**Available records**
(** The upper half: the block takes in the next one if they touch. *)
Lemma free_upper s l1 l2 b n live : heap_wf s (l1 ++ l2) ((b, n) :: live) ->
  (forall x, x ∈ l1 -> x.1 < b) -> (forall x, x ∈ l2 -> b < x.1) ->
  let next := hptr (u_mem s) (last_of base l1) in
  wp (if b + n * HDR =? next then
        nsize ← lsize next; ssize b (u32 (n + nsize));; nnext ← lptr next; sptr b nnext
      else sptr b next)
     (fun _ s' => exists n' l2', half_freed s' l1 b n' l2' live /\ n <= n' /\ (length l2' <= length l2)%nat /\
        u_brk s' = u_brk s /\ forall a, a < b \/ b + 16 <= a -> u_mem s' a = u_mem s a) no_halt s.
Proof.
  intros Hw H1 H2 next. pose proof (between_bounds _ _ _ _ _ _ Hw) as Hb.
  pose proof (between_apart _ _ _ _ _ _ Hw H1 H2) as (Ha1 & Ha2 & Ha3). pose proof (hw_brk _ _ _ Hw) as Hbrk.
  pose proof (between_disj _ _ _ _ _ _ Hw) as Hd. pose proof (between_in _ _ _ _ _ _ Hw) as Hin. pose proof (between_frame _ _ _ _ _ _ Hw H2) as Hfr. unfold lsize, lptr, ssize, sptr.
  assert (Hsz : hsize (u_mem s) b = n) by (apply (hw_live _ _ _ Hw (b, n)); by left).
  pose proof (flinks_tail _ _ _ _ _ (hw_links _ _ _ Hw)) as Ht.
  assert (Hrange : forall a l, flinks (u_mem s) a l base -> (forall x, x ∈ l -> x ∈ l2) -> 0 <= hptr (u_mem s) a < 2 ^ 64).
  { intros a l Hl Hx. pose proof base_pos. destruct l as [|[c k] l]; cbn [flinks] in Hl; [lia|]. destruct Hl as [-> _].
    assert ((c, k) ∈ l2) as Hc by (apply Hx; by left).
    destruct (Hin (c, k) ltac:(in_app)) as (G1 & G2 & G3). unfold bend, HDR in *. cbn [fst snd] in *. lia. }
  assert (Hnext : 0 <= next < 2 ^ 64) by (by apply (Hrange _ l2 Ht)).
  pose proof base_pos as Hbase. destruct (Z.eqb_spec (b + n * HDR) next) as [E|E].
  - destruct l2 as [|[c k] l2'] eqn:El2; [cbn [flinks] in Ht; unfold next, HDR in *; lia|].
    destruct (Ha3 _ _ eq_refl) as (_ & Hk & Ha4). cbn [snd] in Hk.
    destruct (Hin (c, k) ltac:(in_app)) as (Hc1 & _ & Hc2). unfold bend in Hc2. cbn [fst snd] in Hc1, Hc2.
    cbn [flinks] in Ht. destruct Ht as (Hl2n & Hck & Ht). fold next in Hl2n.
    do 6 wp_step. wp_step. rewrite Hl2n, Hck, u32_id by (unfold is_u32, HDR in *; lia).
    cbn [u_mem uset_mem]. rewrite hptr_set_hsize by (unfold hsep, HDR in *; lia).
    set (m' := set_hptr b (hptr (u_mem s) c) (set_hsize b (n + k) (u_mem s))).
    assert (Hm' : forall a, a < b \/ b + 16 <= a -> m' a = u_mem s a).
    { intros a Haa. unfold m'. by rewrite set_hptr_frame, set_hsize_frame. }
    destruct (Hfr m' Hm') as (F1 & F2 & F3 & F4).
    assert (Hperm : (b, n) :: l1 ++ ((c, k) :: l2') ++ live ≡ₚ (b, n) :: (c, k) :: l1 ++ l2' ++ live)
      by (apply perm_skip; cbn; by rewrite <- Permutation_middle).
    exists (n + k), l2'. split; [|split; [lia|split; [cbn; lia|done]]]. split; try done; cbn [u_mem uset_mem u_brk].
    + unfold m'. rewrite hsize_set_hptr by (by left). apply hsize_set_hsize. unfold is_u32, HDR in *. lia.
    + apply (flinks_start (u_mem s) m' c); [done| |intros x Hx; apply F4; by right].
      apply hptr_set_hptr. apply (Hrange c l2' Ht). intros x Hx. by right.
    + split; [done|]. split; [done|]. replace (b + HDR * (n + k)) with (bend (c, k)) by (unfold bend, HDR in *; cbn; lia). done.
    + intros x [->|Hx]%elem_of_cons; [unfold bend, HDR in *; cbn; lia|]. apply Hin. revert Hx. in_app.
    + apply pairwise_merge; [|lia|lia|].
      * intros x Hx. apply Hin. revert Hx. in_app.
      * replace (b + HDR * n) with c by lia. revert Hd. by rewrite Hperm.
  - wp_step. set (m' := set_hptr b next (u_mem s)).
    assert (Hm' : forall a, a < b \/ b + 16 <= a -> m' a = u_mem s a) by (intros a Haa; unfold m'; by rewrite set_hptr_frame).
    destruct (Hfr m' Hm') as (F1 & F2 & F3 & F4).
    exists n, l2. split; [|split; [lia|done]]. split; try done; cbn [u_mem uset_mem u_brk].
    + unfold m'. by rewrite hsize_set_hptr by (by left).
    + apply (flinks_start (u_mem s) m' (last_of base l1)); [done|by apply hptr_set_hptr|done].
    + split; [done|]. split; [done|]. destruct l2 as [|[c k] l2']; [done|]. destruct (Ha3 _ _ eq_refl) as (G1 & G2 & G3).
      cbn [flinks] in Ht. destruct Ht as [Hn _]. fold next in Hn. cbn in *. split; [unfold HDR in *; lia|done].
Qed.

**What you will do**
Exact copies of every record are required.

**Task response**
(** The upper half: the block takes in the next one if they touch. *)
Lemma free_upper s l1 l2 b n live : heap_wf s (l1 ++ l2) ((b, n) :: live) ->
  (forall x, x ∈ l1 -> x.1 < b) -> (forall x, x ∈ l2 -> b < x.1) ->
  let next := hptr (u_mem s) (last_of base l1) in
  wp (if b + n * HDR =? next then
        nsize ← lsize next; ssize b (u32 (n + nsize));; nnext ← lptr next; sptr b nnext
      else sptr b next)
     (fun _ s' => exists n' l2', half_freed s' l1 b n' l2' live /\ n <= n' /\ (length l2' <= length l2)%nat /\
        u_brk s' = u_brk s /\ forall a, a < b \/ b + 16 <= a -> u_mem s' a = u_mem s a) no_halt s.
Proof.
  intros Hw H1 H2 next. pose proof (between_bounds _ _ _ _ _ _ Hw) as Hb.
  pose proof (between_apart _ _ _ _ _ _ Hw H1 H2) as (Ha1 & Ha2 & Ha3). pose proof (hw_brk _ _ _ Hw) as Hbrk.
  pose proof (between_disj _ _ _ _ _ _ Hw) as Hd. pose proof (between_in _ _ _ _ _ _ Hw) as Hin. pose proof (between_frame _ _ _ _ _ _ Hw H2) as Hfr. unfold lsize, lptr, ssize, sptr.
  assert (Hsz : hsize (u_mem s) b = n) by (apply (hw_live _ _ _ Hw (b, n)); by left).
  pose proof (flinks_tail _ _ _ _ _ (hw_links _ _ _ Hw)) as Ht.
  assert (Hrange : forall a l, flinks (u_mem s) a l base -> (forall x, x ∈ l -> x ∈ l2) -> 0 <= hptr (u_mem s) a < 2 ^ 64).
  { intros a l Hl Hx. pose proof base_pos. destruct l as [|[c k] l]; cbn [flinks] in Hl; [lia|]. destruct Hl as [-> _].
    assert ((c, k) ∈ l2) as Hc by (apply Hx; by left).
    destruct (Hin (c, k) ltac:(in_app)) as (G1 & G2 & G3). unfold bend, HDR in *. cbn [fst snd] in *. lia. }
  assert (Hnext : 0 <= next < 2 ^ 64) by (by apply (Hrange _ l2 Ht)).
  pose proof base_pos as Hbase. destruct (Z.eqb_spec (b + n * HDR) next) as [E|E].
  - destruct l2 as [|[c k] l2'] eqn:El2; [cbn [flinks] in Ht; unfold next, HDR in *; lia|].
    destruct (Ha3 _ _ eq_refl) as (_ & Hk & Ha4). cbn [snd] in Hk.
    destruct (Hin (c, k) ltac:(in_app)) as (Hc1 & _ & Hc2). unfold bend in Hc2. cbn [fst snd] in Hc1, Hc2.
    cbn [flinks] in Ht. destruct Ht as (Hl2n & Hck & Ht). fold next in Hl2n.
    do 6 wp_step. wp_step. rewrite Hl2n, Hck, u32_id by (unfold is_u32, HDR in *; lia).
    cbn [u_mem uset_mem]. rewrite hptr_set_hsize by (unfold hsep, HDR in *; lia).
    set (m' := set_hptr b (hptr (u_mem s) c) (set_hsize b (n + k) (u_mem s))).
    assert (Hm' : forall a, a < b \/ b + 16 <= a -> m' a = u_mem s a).
    { intros a Haa. unfold m'. by rewrite set_hptr_frame, set_hsize_frame. }
    destruct (Hfr m' Hm') as (F1 & F2 & F3 & F4).
    assert (Hperm : (b, n) :: l1 ++ ((c, k) :: l2') ++ live ≡ₚ (b, n) :: (c, k) :: l1 ++ l2' ++ live)
      by (apply perm_skip; cbn; by rewrite <- Permutation_middle).
    exists (n + k), l2'. split; [|split; [lia|split; [cbn; lia|done]]]. split; try done; cbn [u_mem uset_mem u_brk].
    + unfold m'. rewrite hsize_set_hptr by (by left). apply hsize_set_hsize. unfold is_u32, HDR in *. lia.
    + apply (flinks_start (u_mem s) m' c); [done| |intros x Hx; apply F4; by right].
      apply hptr_set_hptr. apply (Hrange c l2' Ht). intros x Hx. by right.
    + split; [done|]. split; [done|]. replace (b + HDR * (n + k)) with (bend (c, k)) by (unfold bend, HDR in *; cbn; lia). done.
    + intros x [->|Hx]%elem_of_cons; [unfold bend, HDR in *; cbn; lia|]. apply Hin. revert Hx. in_app.
    + apply pairwise_merge; [|lia|lia|].
      * intros x Hx. apply Hin. revert Hx. in_app.
      * replace (b + HDR * n) with c by lia. revert Hd. by rewrite Hperm.
  - wp_step. set (m' := set_hptr b next (u_mem s)).
    assert (Hm' : forall a, a < b \/ b + 16 <= a -> m' a = u_mem s a) by (intros a Haa; unfold m'; by rewrite set_hptr_frame).
    destruct (Hfr m' Hm') as (F1 & F2 & F3 & F4).
    exists n, l2. split; [|split; [lia|done]]. split; try done; cbn [u_mem uset_mem u_brk].
    + unfold m'. by rewrite hsize_set_hptr by (by left).
    + apply (flinks_start (u_mem s) m' (last_of base l1)); [done|by apply hptr_set_hptr|done].
    + split; [done|]. split; [done|]. destruct l2 as [|[c k] l2']; [done|]. destruct (Ha3 _ _ eq_refl) as (G1 & G2 & G3).
      cbn [flinks] in Ht. destruct Ht as [Hn _]. fold next in Hn. cbn in *. split; [unfold HDR in *; lia|done].
Qed.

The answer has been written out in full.